Lemma query_byte_safe c : all_chars query_safe (query_byte c) = true.
Proof. destruct c as [[] [] [] [] [] [] [] []]; reflexivity. Qed.

Lemma QueryEscape_cons c s :
  net_url.QueryEscape (String c s) = query_byte c +:+ net_url.QueryEscape s.
Proof.
  unfold net_url.QueryEscape.
  change (net_url.escape (String c s) net_url.encodeQueryComponent)
    with (net_url.escape_byte net_url.encodeQueryComponent c
            +:+ net_url.escape s net_url.encodeQueryComponent).
  now rewrite escape_byte_query.
Qed.

Lemma QueryEscape_safe s : all_chars query_safe (net_url.QueryEscape s) = true.
Proof.
  induction s as [|c s IH]; [reflexivity|].
  rewrite QueryEscape_cons, all_chars_app, query_byte_safe, IH. reflexivity.
Qed.

(** What [URL] does from a heap in which the connection hands out a live
    pointer. *)
Lemma URL_run {C} `{CloneURL C} (c : C) path h p h1 b :
  CloneURL_URL c h = Done p h1 ->
  urls h1 !! p = Some b ->
  let r := fresh (dom (resources h1)) in
  URL c path h
  = Done r (mkHeap (<[p := net_url.set_Path (Path +:+ path) b]> (urls h1))
                   (<[r := mkResource p]> (resources h1))).
Proof.
  intros Hc Hb r. unfold URL.
  rewrite (run_bind _ _ _ _ _ Hc).
  unfold new_resource at 1.
  erewrite run_bind; [|reflexivity]. fold r.
  erewrite run_bind; [|apply load_resource_run; simpl; apply lookup_insert_eq].
  simpl u.
  erewrite run_bind; [|apply load_url_run; simpl; exact Hb].
  erewrite run_bind; [|apply store_url_run with (v := b); simpl; exact Hb].
  reflexivity.
Qed.

Lemma URL_run_resource {C} `{CloneURL C} (c : C) path h p h1 b :
  CloneURL_URL c h = Done p h1 ->
  urls h1 !! p = Some b ->
  exists r h2, URL c path h = Done r h2
    /\ resources h2 !! r = Some (mkResource p)
    /\ resource_url h2 r = Some (net_url.set_Path (Path +:+ path) b).
Proof.
  intros Hc Hb. do 2 eexists. split; [apply (URL_run c path h p h1 b Hc Hb)|].
  unfold resource_url. simpl. rewrite lookup_insert_eq. simpl.
  split; [reflexivity|apply lookup_insert_eq].
Qed.

(** C1 (as amended): for every base URL [b] the connection supplies and
    every path, the resource [URL] returns leads to [b] with its path
    replaced by the API root [/rest] followed by the path; the query string
    is the one of [b], so there is none when [b] has none. *)
Theorem URL_path_and_query {C} `{CloneURL C} (c : C) (path : string) h p h1 b :
  CloneURL_URL c h = Done p h1 ->
  urls h1 !! p = Some b ->
  exists r h2 v,
    URL c path h = Done r h2
    /\ resources h2 !! r = Some (mkResource p)
    /\ resource_url h2 r = Some v
    /\ v = net_url.set_Path ("/rest" +:+ path) b
    /\ net_url.Path v = "/rest" +:+ path
    /\ net_url.RawQuery v = net_url.RawQuery b
    /\ (net_url.RawQuery b = "" -> net_url.RawQuery v = "").
Proof.
  intros Hc Hb.
  destruct (URL_run_resource c path h p h1 b Hc Hb) as (r & h2 & Hrun & Hr & Hv).
  exists r, h2, (net_url.set_Path (Path +:+ path) b).
  repeat split; try assumption. intros E; exact E.
Qed.

Lemma URL_path_and_query_witness :
  exists r h2 v,
    URL sdk_client SessionPath empty_heap = Done r h2
    /\ resources h2 !! r = Some (mkResource 1%positive)
    /\ resource_url h2 r = Some v
    /\ v = net_url.set_Path ("/rest" +:+ SessionPath) sdk_url
    /\ net_url.Path v = "/rest" +:+ SessionPath
    /\ net_url.RawQuery v = net_url.RawQuery sdk_url
    /\ (net_url.RawQuery sdk_url = "" -> net_url.RawQuery v = "").
Proof.
  apply (URL_path_and_query sdk_client SessionPath empty_heap 1%positive
           (mkHeap {[ 1%positive := sdk_url ]} ∅) sdk_url).
  - vm_compute. reflexivity.
  - vm_compute. reflexivity.
Defined.

(** C1 as stated fails: a connection whose base URL carries the query
    [a=b] gets a resource whose URL still carries it. *)
Lemma URL_keeps_base_query :
  ~ (forall (c : soap.Client) (path : string) h p h1 b,
        CloneURL_URL c h = Done p h1 ->
        urls h1 !! p = Some b ->
        exists r h2 v,
          URL c path h = Done r h2
          /\ resource_url h2 r = Some v
          /\ net_url.Path v = "/rest" +:+ path
          /\ net_url.RawQuery v = "").
Proof.
  intros claim.
  set (p := fresh (dom (urls empty_heap))).
  set (h1 := mkHeap (<[p := sdk_url]> (urls empty_heap)) (resources empty_heap)).
  assert (Hc : CloneURL_URL sdk_client empty_heap = Done p h1) by reflexivity.
  assert (Hb : urls h1 !! p = Some sdk_url) by (simpl; apply lookup_insert_eq).
  destruct (claim sdk_client SessionPath empty_heap p h1 sdk_url Hc Hb)
    as (r & h2 & v & Hrun & Hv & _ & Hq).
  destruct (URL_run_resource sdk_client SessionPath empty_heap p h1 sdk_url Hc Hb)
    as (r' & h2' & Hrun' & _ & Hv').
  rewrite Hrun in Hrun'. injection Hrun' as -> ->.
  rewrite Hv in Hv'. injection Hv' as ->. discriminate Hq.
Qed.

Problem:
Beginning with the line that contains "assert (Hc : CloneURL_URL", quote each line exactly through the last line of the entries above, and nothing beyond them.

Response below:
  assert (Hc : CloneURL_URL sdk_client empty_heap = Done p h1) by reflexivity.
  assert (Hb : urls h1 !! p = Some sdk_url) by (simpl; apply lookup_insert_eq).
  destruct (claim sdk_client SessionPath empty_heap p h1 sdk_url Hc Hb)
    as (r & h2 & v & Hrun & Hv & _ & Hq).
  destruct (URL_run_resource sdk_client SessionPath empty_heap p h1 sdk_url Hc Hb)
    as (r' & h2' & Hrun' & _ & Hv').
  rewrite Hrun in Hrun'. injection Hrun' as -> ->.
  rewrite Hv in Hv'. injection Hv' as ->. discriminate Hq.
Qed.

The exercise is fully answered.